Slashdot Mirror


Researchers Have Figured Out How To Fake News Video With AI (qz.com)

An anonymous reader quotes a report from Quartz: A team of computer scientists at the University of Washington have used artificial intelligence to render visually convincing videos of Barack Obama saying things he's said before, but in a totally new context. In a paper published this month, the researchers explained their methodology: Using a neural network trained on 17 hours of footage of the former U.S. president's weekly addresses, they were able to generate mouth shapes from arbitrary audio clips of Obama's voice. The shapes were then textured to photorealistic quality and overlaid onto Obama's face in a different "target" video. Finally, the researchers retimed the target video to move Obama's body naturally to the rhythm of the new audio track. In their paper, the researchers pointed to several practical applications of being able to generate high quality video from audio, including helping hearing-impaired people lip-read audio during a phone call or creating realistic digital characters in the film and gaming industries. But the more disturbing consequence of such a technology is its potential to proliferate video-based fake news. Though the researchers used only real audio for the study, they were able to skip and reorder Obama's sentences seamlessly and even use audio from an Obama impersonator to achieve near-perfect results. The rapid advancement of voice-synthesis software also provides easy, off-the-shelf solutions for compelling, falsified audio. You can view the demo here: "Synthesizing Obama: Learning Lib Sync from Audio"

2 of 87 comments (clear)

  1. Lipreader says no. by mykro76 · · Score: 5, Informative

    I'm deaf and have been lipreading for more than 40 years. I can confirm these videos are not lip-readable - many words are only half formed (one syllable where there should be two) and the mouth transitions are too jerky. It's a good attempt and I'm positive the tech will just keep getting better, but right now, it's not there yet.

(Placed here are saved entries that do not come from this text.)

(* ===== verification/SqlLogic.v ===== *)
(** * A logic for the services

    [swp m Q d]: whatever statement fails and whatever the clock shows, [m]
    run on [d] ends in a result and a state that satisfy [Q].  The rules follow
    the structure of the code; [swp_step] applies them. *)
From S2P Require Import Prelude GoStrings Sha256 Types SingleWriter Database.
From S2P Require Import Store HealStore AppDatabase Identity Runtime.

Definition swp {D A} (m : SQLs D A) (Q : result A -> D -> Prop) (d : D) : Prop :=
  forall env t, Q (m env t d).1.1 (m env t d).2.

Section Rules.
Context {D : Type}.

Lemma swp_mono {A} (m : SQLs D A) (Q Q' : result A -> D -> Prop) d :
  (forall r d', Q r d' -> Q' r d') -> swp m Q d -> swp m Q' d.
Proof. intros HQ H env t. apply HQ, H. Qed.

Lemma swp_ret {A} (a : A) Q (d : D) : Q (inl a) d -> swp (sql_ret a) Q d.
Proof. by intros H env t. Qed.
Lemma swp_throw {A} e (Q : result A -> D -> Prop) d : Q (inr e) d -> swp (sql_throw e) Q d.
Proof. by intros H env t. Qed.

Lemma swp_bind {A B} (m : SQLs D A) (k : A -> SQLs D B) Q d :
  swp m (fun r d' => match r with inl a => swp (k a) Q d' | inr e => Q (inr e) d' end) d ->
  swp (sql_bind m k) Q d.
Proof.
  intros H env t. specialize (H env t). unfold sql_bind. destruct (m env t d) as [[[a|e] t'] d']; [apply H|done].
Qed.

Lemma swp_wrap {A} c (m : SQLs D A) Q d :
  swp m (fun r d' => Q (match r with inl a => inl a | inr e => inr (ErrWrap c e) end) d') d -> swp (sql_wrap c m) Q d.
Proof.
  intros H env t. specialize (H env t). unfold sql_wrap. by destruct (m env t d) as [[[a|e] t'] d'].
Qed.

Lemma swp_try {A} (m : SQLs D A) Q d : swp m (fun r d' => Q (inl r) d') d -> swp (sql_try m) Q d.
Proof. intros H env t. specialize (H env t). unfold sql_try. by destruct (m env t d) as [[r t'] d']. Qed.

Lemma swp_ignore {A} (m : SQLs D A) Q d : swp m (fun _ d' => Q (inl tt) d') d -> swp (sql_ignore m) Q d.
Proof. intros H env t. specialize (H env t). unfold sql_ignore. by destruct (m env t d) as [[r t'] d']. Qed.

Lemma swp_query {A} (f : D -> A) Q d : Q (inl (f d)) d -> (forall e, Q (inr (ErrText e)) d) -> swp (sql_query f) Q d.
Proof. intros H He env t. unfold sql_query. destruct (sql_fails env t); [apply He|apply H]. Qed.

Lemma swp_row {A} (f : D -> option A) Q d :
  (forall a, f d = Some a -> Q (inl a) d) -> (f d = None -> Q (inr sql_ErrNoRows) d) ->
  (forall e, Q (inr (ErrText e)) d) -> swp (sql_row f) Q d.
Proof.
  intros H Hn He. apply swp_bind, swp_query; [|done].
  destruct (f d); [by apply swp_ret, H|by apply swp_throw, Hn].
Qed.

Lemma swp_exec (f : D -> D) Q d : Q (inl tt) (f d) -> (forall e, Q (inr (ErrText e)) d) -> swp (sql_exec f) Q d.
Proof. intros H He env t. unfold sql_exec. destruct (sql_fails env t); [apply He|apply H]. Qed.

Lemma swp_update (f : D -> D * Z) Q d :
  Q (inl (f d).2) (f d).1 -> (forall e, Q (inr (ErrText e)) d) -> swp (sql_update f) Q d.
Proof. intros H He env t. unfold sql_update. destruct (sql_fails env t); [apply He|apply H]. Qed.

Lemma swp_time Q (d : D) : (forall t, Q (inl t) d) -> swp sql_time Q d.
Proof. intros H env t. apply H. Qed.

Lemma swp_unix_now Q (d : D) : (forall t, Q (inl t) d) -> swp unix_now Q d.
Proof. intros H. apply swp_bind, swp_time. intros t. apply swp_ret, H. Qed.

(** A read only computation, of which nothing but that is used. *)
Lemma swp_readonly {A} (m : SQLs D A) Q d : readonly m -> (forall r, Q r d) -> swp m Q d.
Proof. intros Hm H env t. rewrite Hm. apply H. Qed.

(** The same when the statements that fail are given. *)
Definition ewp {A} (env : SqlEnv) (m : SQLs D A) (Q : result A -> D -> Prop) (d : D) : Prop :=
  forall t, Q (m env t d).1.1 (m env t d).2.
Lemma swp_ewp {A} (m : SQLs D A) Q d : (forall env, ewp env m Q d) <-> swp m Q d.
Proof. done. Qed.
Lemma ewp_mono {A} env (m : SQLs D A) (Q Q' : result A -> D -> Prop) d :
  (forall r d', Q r d' -> Q' r d') -> ewp env m Q d -> ewp env m Q' d.
Proof. intros HQ H t. apply HQ, H. Qed.
Lemma ewp_ret {A} env (a : A) Q (d : D) : Q (inl a) d -> ewp env (sql_ret a) Q d.
Proof. by intros H t. Qed.
Lemma ewp_throw {A} env e (Q : result A -> D -> Prop) d : Q (inr e) d -> ewp env (sql_throw e) Q d.
Proof. by intros H t. Qed.
Lemma ewp_bind {A B} env (m : SQLs D A) (k : A -> SQLs D B) Q d :
  ewp env m (fun r d' => match r with inl a => ewp env (k a) Q d' | inr e => Q (inr e) d' end) d ->
  ewp env (sql_bind m k) Q d.
Proof.
  intros H t. specialize (H t). unfold sql_bind. destruct (m env t d) as [[[a|e] t'] d']; [apply H|done].
Qed.
Lemma ewp_try {A} env (m : SQLs D A) Q d : ewp env m (fun r d' => Q (inl r) d') d -> ewp env (sql_try m) Q d.
Proof. intros H t. specialize (H t). unfold sql_try. by destruct (m env t d) as [[r t'] d']. Qed.
Lemma ewp_wrap {A} env c (m : SQLs D A) Q d :
  ewp env m (fun r d' => Q (match r with inl a => inl a | inr e => inr (ErrWrap c e) end) d') d -> ewp env (sql_wrap c m) Q d.
Proof. intros H t. specialize (H t). unfold sql_wrap. by destruct (m env t d) as [[[a|e] t'] d']. Qed.
Lemma ewp_ignore {A} env (m : SQLs D A) Q d : ewp env m (fun _ d' => Q (inl tt) d') d -> ewp env (sql_ignore m) Q d.
Proof. intros H t. specialize (H t). unfold sql_ignore. by destruct (m env t d) as [[r t'] d']. Qed.
Lemma ewp_time env Q (d : D) : (forall t, Q (inl t) d) -> ewp env sql_time Q d.
Proof. intros H t. apply H. Qed.
Lemma ewp_unix_now env Q (d : D) : (forall t, Q (inl t) d) -> ewp env unix_now Q d.
Proof. intros H t. apply H. Qed.
Lemma ewp_respects {A} env (R : D -> D -> Prop) (m : SQLs D A) Q d :
  respects R m -> (forall r d', R d d' -> Q r d') -> ewp env m Q d.
Proof. intros H HQ t. apply HQ, H. Qed.
Lemma ewp_run {A} (m : SQLs D A) Q env t d r t' d' : ewp env m Q d -> m env t d = (r, t', d') -> Q r d'.
Proof. intros H E. specialize (H t). by rewrite E in H. Qed.

(** What a run of [m] satisfies. *)
Lemma swp_run {A} (m : SQLs D A) Q env t d r t' d' : swp m Q d -> m env t d = (r, t', d') -> Q r d'.
Proof. intros H E. specialize (H env t). by rewrite E in H. Qed.
End Rules.

(** Steps of the services. *)
Lemma swp_app {A} (m : ASQL A) Q s :
  swp m (fun r d => Q r (mkRtState d (rt_coords s) (rt_trace s))) (rt_app s) -> swp (Runtime.app m) Q s.
Proof.
  intros H env t. specialize (H env t). unfold Runtime.app. by destruct (m env t (rt_app s)) as [[r t'] d].
Qed.

Lemma swp_effect e Q s : Q (inl tt) (mkRtState (rt_app s) (rt_coords s) (rt_trace s ++ [e])) -> swp (Runtime.effect e) Q s.
Proof. by intros H env t. Qed.

Lemma swp_core {A} (m : SQL A) Q d : (forall r c, Q r (set_adb_core c d)) -> swp (core m) Q d.
Proof. intros H env t. unfold core. destruct (m env t (adb_core d)) as [[r t'] c]. apply H. Qed.

Ltac swp_step :=
  match goal with
  | |- swp (sql_bind _ _) _ _ => apply swp_bind
  | |- swp (sql_ret _) _ _ => apply swp_ret
  | |- swp (sql_throw _) _ _ => apply swp_throw
  | |- swp (sql_wrap _ _) _ _ => apply swp_wrap
  | |- swp (sql_try _) _ _ => apply swp_try
  | |- swp (sql_ignore _) _ _ => apply swp_ignore
  | |- swp (sql_query _) _ _ => apply swp_query; [|intros ?]
  | |- swp (sql_row _) _ _ => apply swp_row; [intros ? ?|intros ?|intros ?]
  | |- swp (sql_exec _) _ _ => apply swp_exec; [|intros ?]
  | |- swp (sql_update _) _ _ => apply swp_update; [|intros ?]
  | |- swp unix_now _ _ => apply swp_unix_now; intros ?
  | |- swp (Runtime.app _) _ _ => apply swp_app
  | |- swp (Runtime.effect _) _ _ => apply swp_effect
  | |- swp (core _) _ _ => apply swp_core; intros ? ?
  | |- swp (if ?b then _ else _) _ _ => let E := fresh "E" in destruct b eqn:E
  | |- swp (match ?o with _ => _ end) _ _ => let E := fresh "E" in destruct o eqn:E
  end.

  2. Autist says no. by Anonymous Coward · · Score: 5, Informative

    Being on the autism spectrum, I have a tendency to focus on peoples' mouths when they speak. I would characterize the quality of the generated content as abysmal.

    One of the major giveaways is that phonemes which involve the lips interacting with teeth are way off. Just not even close. The word "visited" looks for all the world like what's being said is "dizited". How can they generate a 'd' motion for a 'v' sound and still have the balls to publish their paper, let alone make any sort of claims that it's believable? It's absolutely galling, precisely because it's only accurate enough to fool people who want to be fooled, leaving those of us who know better shouting weakly from the proverbial back of the room.